I take the responsibility very, very seriously. If after listening to you and gathering corroborative information I find that there is reason to believe that you might harm yourself or someone else, or that you are just not able to safely take care of yourself for any number of reasons, I will move to commit you to a secure facility against your will.

“You can’t do that! I’m not going to go. I’m going to walk out of here and you can’t stop me!” says the now frightened patient, who was just threatening to blow his head off with a twelve gauge shotgun.

Well, yes, I can do that, and no, you’re not going anywhere, and yes, I can stop you.

This is a drastic step and one that is obviously taken much more often in the emergency department setting than in the community mental health center.

I have seen patients go from being in my face and hostile and threatening to kill me on the spot to blubbering wrecks when they find that I am done talking and ready to act to protect myself (and them) from their rage.
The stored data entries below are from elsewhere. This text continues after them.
(** Induction over the tree. *)
Lemma MemoryRegion_tree_ind (P : MemoryRegion -> Prop) :
  (forall mr addr size enabled terminates ro subs,
     Forall P subs -> P (mk_region mr addr size enabled terminates ro subs)) ->
  forall region, P region.
Proof.
  intros H. fix IH 1. intros [mr addr size enabled terminates ro subs]. apply H.
  induction subs as [|s subs IHs]; constructor; [apply IH|apply IHs].
Qed.

(** Sortedness of a concrete list. *)
Ltac sorted_tac := cbn; unfold addrrange_end; cbn; lia.

(** ** Ranges *)

Lemma contains_spec r a :
  addrrange_contains r a = true <-> ar_start r <= a < addrrange_end r.
Proof. unfold addrrange_contains. rewrite andb_true_iff, Z.leb_le, Z.ltb_lt. done. Qed.

Lemma contains_false r a :
  addrrange_contains r a = false <-> ~ (ar_start r <= a < addrrange_end r).
Proof. rewrite <- contains_spec. by destruct (addrrange_contains r a). Qed.

(** The intersection of two ranges that intersect. *)
Lemma intersection_contains r1 r2 a :
  addrrange_contains (addrrange_intersection r1 r2) a
  = addrrange_contains r1 a && addrrange_contains r2 a.
Proof.
  apply eq_true_iff_eq. rewrite andb_true_iff, !contains_spec.
  unfold addrrange_intersection, addrrange_end. simpl. lia.
Qed.

Lemma intersects_false r1 r2 a :
  0 <= ar_size r1 -> 0 <= ar_size r2 -> addrrange_intersects r1 r2 = false ->
  addrrange_contains r1 a && addrrange_contains r2 a = false.
Proof.
  intros H1 H2 H. apply orb_false_iff in H as [Ha%contains_false Hb%contains_false].
  apply andb_false_iff. rewrite !contains_false. unfold addrrange_end in *. lia.
Qed.

Lemma intersects_size r1 r2 :
  0 <= ar_size r1 -> 0 <= ar_size r2 -> addrrange_intersects r1 r2 = true ->
  0 <= ar_size (addrrange_intersection r1 r2).
Proof.
  intros H1 H2 H. apply orb_true_iff in H. rewrite !contains_spec in H.
  unfold addrrange_intersection, addrrange_end in *. simpl. lia.
Qed.

(** ** The rendering loop on lists *)

Definition gap (r : FlatRange) (base remain : Z) : Z :=
  Z.min remain (ar_start (fr_addr r) - base).

(** What the loop and the final insertion make of the ranges [l]. *)
Fixpoint fill (mr : Z) (ro : bool) (l : list FlatRange) (base off remain : Z)
    : list FlatRange :=
  match l with
  | [] => if remain =? 0 then [] else [mk_flat mr off (addrrange_make base remain) ro]
  | r :: l =>
    if remain =? 0 then r :: l else
    if addrrange_end (fr_addr r) <=? base then r :: fill mr ro l base off remain else
    let cover b o rem :=
      let now := Z.min (b + rem) (addrrange_end (fr_addr r)) - b in
      r :: fill mr ro l (b + now) (u64 (o + now)) (rem - now) in
    if base <? ar_start (fr_addr r) then
      let now := gap r base remain in
      mk_flat mr off (addrrange_make base now) ro ::
      cover (base + now) (u64 (off + now)) (remain - now)
    else cover base off remain
  end.

(** The insertion after the loop. *)
Definition render_end (mr : Z) (ro : bool) (res : FlatView * nat * Z * Z * Z) : FlatView :=
  let '(view, i, base, off, remain) := res in
  if remain =? 0 then view
  else flatview_insert view i (mk_flat mr off (addrrange_make base remain) ro).

Lemma get64_Some a : 0 <= a < 2 ^ 64 -> int128_get64 a = Some a.
Proof.
  intros Ha. unfold int128_get64, int128_2_64.
  by replace ((0 <=? a) && (a <? 2 ^ 64)) with true by lia.
Qed.

Lemma insert_ranges view pre post fr :
  ranges view = pre ++ post ->
  ranges (flatview_insert view (length pre) fr) = pre ++ fr :: post.
Proof.
  intros E. unfold flatview_insert. simpl. rewrite E, take_app_length, drop_app_length.
  done.
Qed.

Lemma fill_done mr ro l base off : fill mr ro l base off 0 = l.
Proof. by destruct l. Qed.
I have seen mothers weeping uncontrollably as I have recommended involuntary admission for a child whose constant cutting and drug abuse is out of their control.

I have seen alcoholics just this side of death try to argue with me about how they are no longer drunk, no longer going to shoot themselves, and no longer going to beat their wives if I’ll just let this one slide and send them home.

This decision to hold, to commit, to involuntarily detain is a very hard one indeed. I have to balance your right to freedom and to make our own decisions against the countless times I have seen others just like you, with the same stories, come to me and beg to be sent home too.

I have committed some of them, hearing them curse me as they were placed in the back of a police cruiser for transport, gone home and rested well that night, knowing that they would get the assessment and treament they needed in a safe, secure place.

I have let some folks go, only to find out that the next day or the next week or the next year they overdosed or shot themselves in the head or hanged themselves. Their choice, not mine. Doesn’t matter. It kills a little part of me anyway, every time it happens.

Risk assessment is a tedious, hard, nerve-wracking, necessary job.

Recommending the treatment that I believe you really need, in spite of all your lamentations and bargaining and pleading for me to do otherwise, sometimes feels like I’m sending my own mother to jail.